Genetics and Genomics of Gastroschisis, Elucidating a Potential Genetic Etiology for the Most Common Abdominal Defect: A Systematic Review.

作者信息

Marquart John P, Nie Qian, Gonzalez Tessa, Jelin Angie C, Broeckel Ulrich, Wagner Amy J, Reddi Honey V

机构信息

Department of Surgery, Medical College of Wisconsin, Milwaukee, WI 53226, USA.
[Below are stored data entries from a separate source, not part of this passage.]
(** ** Reading *)

Definition validate_tag (tag : Z) : result unit DerError :=
  let class := Z.land tag 192 in
  let constructed := negb (Z.land tag 32 =? 0) in
  let number := Z.land tag 31 in
  if number =? 31 then Err (UnknownTag tag)
  else if negb (class =? 0) then Ok tt
  else if existsb (Z.eqb number) [1; 2; 3; 4; 5; 6; 12; 19; 20; 22; 23; 24; 28; 30] then
    if constructed then Err NotPrimitive else Ok tt
  else if existsb (Z.eqb number) [16; 17] then
    if constructed then Ok tt else Err NotConstructed
  else Err (UnknownTag tag).

(** The length, and the number of bytes it takes. *)
Definition parse_length (buf : list Z) : fallible (Z * Z) DerError :=
  match buf with
  | [] => Ret (Err UnexpectedEnd)
  | first :: _ =>
      if first <? 128 then Ret (Ok (first, 1))
      else
        let n := Z.land first 127 in
        if (n =? 0) || (4 <? n) then Ret (Err InvalidLength)
        else if len buf <? 1 + n then Ret (Err UnexpectedEnd)
        else
          length <-! for_each (λ i length, b <-! index buf (1 + i); Ret (Z.lor (wrap64 (Z.shiftl length 8)) b))
                       (Z.of_nat <$> seq 0 (Z.to_nat n)) 0;
          leading <-! (if 1 <? n then b <-! index buf 1; Ret (b =? 0) else Ret false);
          if ((n =? 1) && (length <? 128)) || leading then Ret (Err InvalidLength)
          else Ret (Ok (length, 1 + n))
  end.

(** What a reading method leaves, and its answer. *)
Definition reading (A : Type) : Type := outcome (list Z * result A DerError).

Definition read_tlv (buf : list Z) : reading DerValue :=
  match buf with
  | [] => Ret (buf, Err UnexpectedEnd)
  | tag :: after =>
      match validate_tag tag with
      | Err e => Ret (buf, Err e)
      | Ok _ =>
          r <-! parse_length after;
          match r with
          | Err e => Ret (buf, Err e)
          | Ok (length, header_len) =>
              let total := 1 + header_len + length in
              if len buf <? total then Ret (buf, Err UnexpectedEnd)
              else
                content <-! slice buf (1 + header_len) (1 + header_len + length);
                rest <-! slice_from buf total;
                Ret (rest, Ok {| tag := tag; content := content |})
          end
      end
  end.
(* ===== verification/EventLoopTheory.v ===== *)
(** * EventLoopTheory: jobs run once, in order, and to the end

    The history of a queue is the jobs taken from it and the jobs in it.  Whatever the jobs do
    with the operations of the queues, histories only grow at their ends: no job is lost, taken
    twice or out of order ([event_loop_order]); a macrotask is taken only when the two other
    queues are empty.  When the jobs make finitely much work the loop ends, with its queues
    empty or in an error there is a reason for ([event_loop_completes]); the rules for this are
    those of [finishes], a triple for computations that end. *)

From S2P Require Import Prelude Text EventLoop.

Section Theory.
Context {Closure Handler FrameSnapshot World Poll : Type}.

#[local] Abbreviation Job := (Job Closure Handler FrameSnapshot).
#[local] Abbreviation Runtime := (Runtime Closure Handler FrameSnapshot World Poll).
#[local] Abbreviation entry := (entry Closure Handler FrameSnapshot).
#[local] Abbreviation M := (M (Closure := Closure) (Handler := Handler) (FrameSnapshot := FrameSnapshot) (World := World) (Poll := Poll)).

#[export] Instance queue_name_eq_dec : EqDecision queue_name.
Proof. solve_decision. Defined.

(** ** Histories *)

Definition taken_from (n : queue_name) (rt : Runtime) : list Job := job <$> filter (λ e, phase e = n) (taken rt).

Definition history (n : queue_name) (rt : Runtime) : list Job := taken_from n rt ++ jobs n (job_queue rt).

(** A macrotask is taken when there is nothing else to run. *)
Definition at_checkpoint (e : entry) : Prop := phase e = Macrotasks → nexttick_len e = 0 ∧ microtask_len e = 0.

Definition grows (rt rt' : Runtime) : Prop :=
  (∀ n, history n rt `prefix_of` history n rt') ∧ ∃ l, taken rt' = taken rt ++ l ∧ Forall at_checkpoint l.

#[export] Instance grows_preorder : PreOrder grows.
Proof.
  split.
  - intros rt. split; [done|]. exists []. by rewrite app_nil_r.
  - intros a b c [H1 (l1 & E1 & F1)] [H2 (l2 & E2 & F2)]. split; [intros n; transitivity (history n b); [apply H1|apply H2]|]. exists (l1 ++ l2). rewrite E2, E1, app_assoc. split; [done|]. by apply Forall_app.
Qed.

(** What does not touch the queues. *)
Lemma grows_same rt rt' : job_queue rt' = job_queue rt → taken rt' = taken rt → grows rt rt'.
Proof.
  intros Eq Et. split; [intros n; unfold history, taken_from; by rewrite Eq, Et|]. exists []. by rewrite app_nil_r.
Qed.

Lemma push_back_grows n j rt : grows rt (push_back n j rt).
Proof.
  split; [|exists []; by rewrite app_nil_r]. intros m. unfold history, taken_from, push_back, set_job_queue. cbn [taken job_queue].
  destruct n, m; cbn; rewrite ?app_assoc; (done || by eexists).
Qed.
Definition from_be_bytes (b : list Z) : outcome BigUInt :=
  let n_limbs := ((length b + 3) / 4)%nat in
  limbs <-! for_each (λ ib limbs,
      l <-! index limbs (Z.of_nat (ib.1 / 4));
      store limbs (Z.of_nat (ib.1 / 4)) (Z.lor l (Z.shiftl ib.2 (Z.of_nat (ib.1 mod 4 * 8)))))
    (enumerate (reverse b)) (replicate n_limbs 0);
  Ret (trim limbs).

Definition to_be_bytes (a : BigUInt) (n : nat) : outcome (list Z) :=
  for_each (λ i out, store out (Z.of_nat (n - 1 - i)) (as_u8 (Z.land (Z.shiftr (limb a (i / 4)) (Z.of_nat (i mod 4 * 8))) 255)))
    (seq 0 n) (replicate n 0).

Definition is_zero (a : BigUInt) : bool := forallb (Z.eqb 0) a.

(** [u32::leading_zeros]. *)
Definition leading_zeros (x : Z) : Z := if x =? 0 then 32 else 31 - Z.log2 x.

Definition bit_len (a : BigUInt) : nat :=
  match rfind (λ i, negb (limb a i =? 0)) (length a) with
  | Some i => i * 32 + (32 - Z.to_nat (leading_zeros (limb a i)))
  | None => 0
  end.

Definition bit (a : BigUInt) (i : nat) : bool := negb (Z.land (limb a (i / 32)) (Z.shiftl 1 (Z.of_nat (i mod 32))) =? 0).

Definition effective_len (a : BigUInt) : nat := from_option S 0%nat (rfind (λ i, negb (limb a i =? 0)) (length a)).
(* ===== verification/Montgomery.v ===== *)
(** * Montgomery: powers modulo an odd number

    [MontCtx], [mont_redc], [mont_mul] and [mod_pow_mont] of web-crypto/src/lib.rs, on the numbers
    of [BigUInt].  A loop [while carry > 0] that walks to the end of the vector is [add_carry] on
    what is left of it.  The sums of a row fit the [u64] or [u128] they are computed in.  With
    [R] for the weight of the limbs of the modulus, a product in Montgomery form is the product
    divided by [R]; congruences are those of the Standard Library's [eqm]. *)

From Stdlib Require Import Znumtheory Zpow_facts.
From S2P Require Import Prelude Bytes Bits Arrays BigUInt.

Local Open Scope Z_scope.
Local Open Scope cruft_scope.

(** ** Definitions *)

Record MontCtx := { p : list Z; k : nat; m_prime : Z; r_sq_mod_p : list Z }.

(** One step of Newton's iteration, on [u32]. *)
Definition newton (p0 x : Z) : Z := as_u32 (x * as_u32 (2 - as_u32 (p0 * x))).

Definition for_modulus (p : list Z) : outcome MontCtx :=
  match p with
  | [] => Panic
  | p0 :: _ =>
      if negb (Z.land p0 1 =? 1) then Panic
      else
        let k := length p in
        let x := Nat.iter 6 (newton p0) 1 in
        r <-! from_be_bytes (1 :: replicate (8 * k) 0);
        r_sq <-! modulo r p;
        Ret {| p := p; k := k; m_prime := as_u32 (0 - x); r_sq_mod_p := r_sq |}
  end.

(** Adding [acc] to the limbs from one on, until nothing is carried. *)
Fixpoint add_carry (t : list Z) (acc : Z) : list Z :=
  match t with
  | [] => []
  | x :: t' => if 0 <? acc then as_u32 (acc + x) :: add_carry t' (Z.shiftr (acc + x) 32) else t
  end.

Definition carry_from (t : list Z) (i : nat) (acc : Z) : list Z := take i t ++ add_carry (drop i t) acc.

(** [t[i + j] += f(j) * u] for the [n] limbs of a factor, and what is carried. *)
Definition mul_row (f : nat → outcome Z) (n : nat) (u : Z) (i : nat) (t : list Z) : outcome (list Z * Z) :=
  for_each (λ j tc,
      x <-! index tc.1 (Z.of_nat (i + j));
      y <-! f j;
      let acc := tc.2 + (x + y * u) in
      t <-! store tc.1 (Z.of_nat (i + j)) (as_u32 acc);
      Ret (t, Z.shiftr acc 32))
    (seq 0 n) (t, 0).

(** The same in the words of [mont_redc]: product, sum and carry are [u64]. *)
Definition redc_row (p_limbs : list Z) (n : nat) (u : Z) (i : nat) (t : list Z) : outcome (list Z * Z) :=
  for_each (λ j tc,
      pj <-! index p_limbs (Z.of_nat j);
      let prod := u * pj in
      x <-! index tc.1 (Z.of_nat (i + j));
      let sum := x + Z.land prod 4294967295 + Z.land tc.2 4294967295 in
      t <-! store tc.1 (Z.of_nat (i + j)) (as_u32 sum);
      Ret (t, Z.shiftr sum 32 + Z.shiftr prod 32 + Z.shiftr tc.2 32))
    (seq 0 n) (t, 0).

Definition quotient_digit (ti m_prime : Z) : Z := Z.land (wrap64 (ti * m_prime)) 4294967295.

Definition redc_turn (ctx : MontCtx) (i : nat) (t : list Z) : outcome (list Z) :=
  ti <-! index t (Z.of_nat i);
  let u := quotient_digit ti (m_prime ctx) in
  if u =? 0 then Ret t
  else
    tc <-! redc_row (p ctx) (k ctx) u i t;
    Ret (carry_from tc.1 (i + k ctx) tc.2).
Department of Pathology, Medical College of Wisconsin, Milwaukee, WI 53226, USA.

出版信息

J Dev Biol. 2024 Dec 19;12(4):34. doi: 10.3390/jdb12040034.

Abstract

(1) Background: The exact etiology for gastroschisis, the most common abdominal defect, is yet to be known, despite the rising prevalence of this condition. The leading theory suggests an increased familial risk, indicating a possible genetic component possibly in the context of environmental risk factors. This systematic review aims to summarize the studies focused on the identification of a potential genetic etiology for gastroschisis to elucidate the status of the field. (2) Methods: Following the PRISMA-ScR method, Pubmed and Google Scholar were searched, and eligible publications were mined for key data fields such as study aims, cohort demographics, technologies used, and outcomes in terms of genes identified. Data from 14 human studies, with varied cohort sizes from 40 to 1966 individuals for patient vs. healthy controls, respectively, were mined to delineate the technologies evaluated. (3) Results: Our results continue the theory that gastroschisis is likely caused by gene-environment interactions. The 14 studies utilized traditional methodologies that may not be adequate to identify genetic involvement in gastroschisis. (4) Conclusions: The etiology of gastroschisis continues to remain elusive. A combination of omics and epigenetic evaluation studies would help delineate a possible genetic etiology for gastroschisis.

摘要

(1) 背景:腹裂是最常见的腹部缺陷,尽管其患病率不断上升,但其确切病因仍不清楚。主要理论认为家族风险增加,这表明在环境风险因素的背景下可能存在遗传成分。本系统综述旨在总结专注于确定腹裂潜在遗传病因的研究,以阐明该领域的现状。(2) 方法:按照PRISMA-ScR方法,检索了PubMed和谷歌学术,并从符合条件的出版物中挖掘关键数据字段,如研究目的、队列人口统计学、使用的技术以及在已鉴定基因方面的结果。从14项人体研究中提取数据(患者与健康对照的队列规模分别从40至1966人不等),以描述所评估的技术。(3) 结果:我们的结果支持腹裂可能由基因-环境相互作用引起的理论。这14项研究采用的传统方法可能不足以确定腹裂中的遗传因素。(4) 结论:腹裂病因仍然难以捉摸。组学和表观遗传学评估研究相结合将有助于确定腹裂可能的遗传病因。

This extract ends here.